Dès 1851, M. L. H. Guénebault annonçait la préparation des Caractéristiques des Saints. Lui-même, dans l'Encyclopédie Migne, avait fait suivre son Dictionnaire iconographique d'un Répertoire général et alphabétique de leurs attributs; mais il déclarait alors qu'il n'avait voulu que constater l'indication matérielle de ceux-ci, sans en expliquer les raisons et l'origine. C'est justement ce que le P. Cahier a voulu faire. Chaque représentation d'un saint, chaque attribut est commenté et expliqué si M. Guénebault a fait un album, le P. Cahier a fait le texte. Ajoutons que l'auteur des Caractéristiques signale un grand nombre de faits qui ne se trouvent pas dans le Répertoire général des attributs des Saints: plusieurs attributs relatés dans ce dernier ouvrage nous ont paru omis, sans doute volontairement, dans les Caractéristiques; le P. Cahier aurait peut-être dù les mentionner, et indiquer brièvement les motifs qui ne lui permettaient pas de les admettre.

Ce livre est orné d'excellentes et nombreuses gravures. S'il est permis de manifester un regret, c'est celui de voir un ouvrage aussi utile publié avec un luxe qui, en lui donnant un grand prix dans le commerce le rend inaccessible à beaucoup de lecteurs. Espérons qu'il y en aura plus tard une édition populaire. ANATOLE DE BARTHELEMY.

La Loi salique, d'après un manuscrit de la Bibliothèque centrale de Varsovie précédée d'une préface et d'une notice sur un manuscrit de la Lex emendata de la Bibliothèque imperiale de Saint-Pétersbourg, par Romuald HUBÉ, membre honoraire de l'Académie impériale des sciences de Saint-Pétersbourg. Varsovie, de l'imprimerie de la Gazette polonaise. Paris, A. Durand, 1867. in-8° de XXI-47 pages. Prix: 2 fr.

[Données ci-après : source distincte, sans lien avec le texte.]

(** A condition that never holds. *)
Lemma sound_absurd {A} P (p : pay A) Q : (∀ d, ¬ P d) → sound P p Q.
Proof.
  revert P. induction p as [a|B f k IH]; intros P HP; simpl; [intros d Hd; by destruct (HP d)|].
  exists (λ _ _, False). split_and!; [intros o d Hd; by destruct (HP d)|by intros b d d' []|].
  intros b. apply IH. by intros d [].
Qed.

(** Two readings of an order agree on what does not change. *)
Lemma knows_static oid o o' d : knows oid o d → knows oid o' d → static o = static o'.
Proof. intros (x & E & Hs & _) (y & E' & Hs' & _). rewrite E in E'. congruence. Qed.

Lemma fulfill_guard_answer o answer :
  fulfill_guard o = Some answer → answer = Ok () → o_status o = Completed.
Proof. unfold fulfill_guard. by destruct (o_status o); intros [= <-]. Qed.

Lemma sound_answer P oid o answer :
  (∀ d, P d → knows oid o d) → fulfill_guard o = Some answer →
  sound P (Ret answer) (after P (λ _, completed oid)).
Proof.
  intros Hk Ha d Hd. split; [done|]. destruct answer as [[]|e]; [|done].
  destruct (Hk _ Hd) as (o' & E & _ & Hc). exists o'. split; [done|].
  by eapply Hc, fulfill_guard_answer.
Qed.

Lemma sound_ExecuteBalance P oid o0 :
  stable G P → is_balance o0 → (∀ d, P d → knows oid o0 d ∧ owners_ok d) →
  sound P (ExecuteBalanceFulfillment oid) (after P (λ _, completed oid)).
Proof.
  intros HP Hb Hk. unfold ExecuteBalanceFulfillment. eapply sound_seq; [by apply sound_get_order|].
  intros [[o|]|]; [|by intros d [? _]..].
  destruct (fulfill_guard o) as [answer|] eqn:Eg.
  { eapply sound_post; [eapply sound_answer; [|done]|].
    - intros d [_ Ho]. exact Ho.
    - by intros r d [[? _] ?]. }
  destruct (decide (static o = static o0)) as [Hs|Hs].
  2:{ apply sound_absurd. intros d [Hd Ho]. apply Hs. eapply knows_static; [done|by apply Hk]. }
  eapply sound_post; [apply sound_with_lease; [stab|]|].
  - intros v. apply sound_doBalance; [stab| |].
    + unfold is_balance in *. unfold static in Hs. by injection Hs as _ _ _ -> _ _.
    + intros d [Hd Ho]. split; [done|]. by apply Hk.
  - by intros r d [[? _] ?].
Qed.

Lemma sound_ExecuteSubscription P oid o0 :
  stable G P → ¬ is_balance o0 → (∀ d, P d → knows oid o0 d) →
  sound P (ExecuteSubscriptionFulfillment oid) (after P (λ _, completed oid)).
Proof.
  intros HP Hb Hk. unfold ExecuteSubscriptionFulfillment. eapply sound_seq; [by apply sound_get_order|].
  intros [[o|]|]; [|by intros d [? _]..].
  destruct (fulfill_guard o) as [answer|] eqn:Eg.
  { eapply sound_post; [eapply sound_answer; [|done]|].
    - intros d [_ Ho]. exact Ho.
    - by intros r d [[? _] ?]. }
  destruct (o_sub_group o) as [gid|]; [|by intros d [? _]].
  destruct (o_sub_days o) as [days|]; [|by intros d [? _]].
  destruct (decide (static o = static o0)) as [Hs|Hs].
  2:{ apply sound_absurd. intros d [Hd Ho]. apply Hs. eapply knows_static; [done|by apply Hk]. }
  eapply sound_post; [apply sound_with_lease; [stab|]|].
  - intros v. apply sound_doSub; [stab| |by intros d [_ Ho]].
    unfold is_balance in *. unfold static in Hs. by injection Hs as _ _ _ -> _ _.
  - by intros r d [[? _] ?].
Qed.

Lemma sound_execute P oid :
  stable G P → (∀ d, P d → owners_ok d) →
  sound P (executeFulfillment oid) (after P (λ _, completed oid)).
Proof.
  intros HP Hown. unfold executeFulfillment. eapply sound_seq; [by apply sound_get_order|].
  intros [[o|]|]; [|by intros d [? _]..].
  eapply (sound_post _ _ (after (λ d, P d ∧ knows oid o d) (λ _, completed oid)));
    [|by intros r d [[? _] ?]].
  destruct (String.eqb _ _) eqn:Et.
  - apply (sound_ExecuteSubscription _ oid o); [stab| |by intros d [_ ?]].
    unfold is_balance. by rewrite Et.
  - apply (sound_ExecuteBalance _ oid o); [stab|done|]. intros d [Hd Ho]. split; [done|by apply Hown].
Qed.

(** What the answers of a notification and of a retry promise. *)
Lemma sound_already P oid :
  stable G P → (∀ d, P d → owners_ok d) → sound P (alreadyProcessed oid) (λ _, P).
Proof.
  intros HP Hown. unfold alreadyProcessed. eapply sound_seq; [by apply sound_get_order|].
  intros [[o|]|]; [|by intros d [? _]..]. eapply sound_pre; [|intros d [Hd _]; exact Hd].
  assert (sound P (executeFulfillment oid) (λ _, P)) as Hex
    by (eapply sound_post; [by apply sound_execute|by intros r d [? _]]).
  destruct (o_status o); try done; try (by intros d Hd).
  eapply sound_seq; [by apply sound_audit|]. by intros [] d Hd.
Qed.

Lemma sound_toPaid P oid o tradeNo paid :
  stable G P → (∀ d, P d → owners_ok d) → sound P (toPaid oid o tradeNo paid) (λ _, P).
Proof.
  intros HP Hown. unfold toPaid. eapply sound_seq; [by apply sound_clock|]. intros t. cbv zeta.
  eapply sound_seq; [apply (sound_update_order P oid _ _ (λ _, True)); [done|stab|]|].
  - intros now d o1 o2 Hd E Hg. destruct (store _ _); [|done]. destruct (_ <? _); [done|].
    intros [= <-]. split_and!; [done| |done|done]. simpl. apply step_paid. unfold payable in Hg.
    destruct (o_status o1); set_solver.
  - intros [[]|e]; [| |by intros d [? _]]; (eapply sound_pre; [|intros d [Hd _]; exact Hd]).
    + apply (sound_seq P _ _ (λ _, P)).
      { destruct (decide _); [by apply sound_audit|by intros d Hd]. }
      intros []. eapply sound_seq; [by apply (sound_audit P)|]. intros [].
      eapply sound_post; [by apply sound_execute|by intros r d [? _]].
    + by apply sound_already.
Qed.

Lemma sound_confirm P oid tradeNo paid pk metadata :
  stable G P → (∀ d, P d → owners_ok d) →
  sound P (confirmPayment registry oid tradeNo paid pk metadata) (λ _, P).
Proof.
  intros HP Hown. unfold confirmPayment. eapply sound_seq; [by apply sound_get_order|].
  intros [[o|]|]; [|by intros d [? _]..]. eapply sound_pre; [|intros d [Hd _]; exact Hd].
  eapply sound_seq; [apply (sound_query P _ (λ _ _, True)); [done|stab|done]|].
  intros inst. eapply sound_pre; [|intros d [Hd _]; exact Hd].
  destruct (check_notification _ _ _ _ _ _) as [[]|e]; [by apply sound_toPaid|].
  eapply sound_seq; [by apply (sound_audit P); destruct e|]. by intros [] d Hd.
Qed.

Lemma sound_notify P n pk :
  stable G P → (∀ d, P d → owners_ok d) →
  sound P (HandlePaymentNotification registry n pk) (λ _, P).
Proof.
  intros HP Hown. unfold HandlePaymentNotification. destruct (negb _); [by intros d Hd|].
  eapply sound_seq; [apply (sound_query P _ (λ _ _, True)); [done|stab|done]|].
  intros found. eapply sound_pre; [|intros d [Hd _]; exact Hd].
  destruct found as [[oid|]|]; [by apply sound_confirm| |by intros d Hd].
  destruct (parseLegacyPaymentOrderID _); [by apply sound_confirm|by intros d Hd].
Qed.

Lemma sound_retry P oid :
  stable G P → (∀ d, P d → owners_ok d) →
  sound P (RetryFulfillment oid) (after P (λ _, completed oid)).
Proof.
  intros HP Hown. unfold RetryFulfillment. eapply sound_seq; [by apply sound_get_order|].
  intros [[o|]|]; [|by intros d [? _]..]. eapply sound_pre; [|intros d [Hd _]; exact Hd].
  destruct (negb _); [by intros d Hd|].
  assert (sound P (_ <-p writeAuditLog oid "RECHARGE_RETRY"; executeFulfillment oid)
    (after P (λ _, completed oid))) as Hgo.
  { eapply sound_seq; [by apply (sound_audit P)|]. intros []. by apply sound_execute. }
  destruct (o_status o); try done; by intros d Hd.
Qed.

(** ** Requests *)

Inductive Request :=
| ReqNotify (n : PaymentNotification) (pk : string)
| ReqRetry (oid : Z)
| ReqRedeem (uid : Z) (code : string).

Definition serve (r : Request) : pay (res FErr unit) :=
  match r with
  | ReqNotify n pk => HandlePaymentNotification registry n pk
  | ReqRetry oid => RetryFulfillment oid
  | ReqRedeem uid code => Redeem false uid code
  end.

Definition promise (r : Request) (a : res FErr unit) (d : PayDB) : Prop :=
  match r, a with
  | ReqRetry oid, Ok _ => completed oid d
  | ReqRedeem uid code, Ok _ => code_used code d
  | _, _ => True
  end.

Lemma promise_stable r a : stable G (promise r a).
Proof. destruct r, a; simpl; stab. Qed.

Definition may_redeem (r : Request) : Prop :=
  match r with ReqRedeem uid code => own code uid | _ => True end.

Lemma sound_serve r : may_redeem r → sound owners_ok (serve r) (promise r).
Proof.
  intros Hr. destruct r as [n pk|oid|uid code]; cbn [serve].
  - eapply sound_post; [by apply sound_notify; [apply owners_stable|]|done].
  - eapply sound_post; [by apply sound_retry; [apply owners_stable|]|].
    intros [[]|e] d [_ Hd]; done.
  - eapply sound_post; [by apply sound_Redeem; [apply owners_stable|]|].
    intros [[]|e] d [_ Hd]; done.
Qed.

Les manuscrits de la Loi salique ne sont pas excessivement rares. Dans son bel ouvrage sur cet antique monument de notre législation, M. Pardessus en décrit soixante-cinq, dont trente-cinq en France, et sur le nombre, vingt-neuf appartiennent à la Bibliothèque impériale. Mais ces manuscrits sont de valeur très-inégale.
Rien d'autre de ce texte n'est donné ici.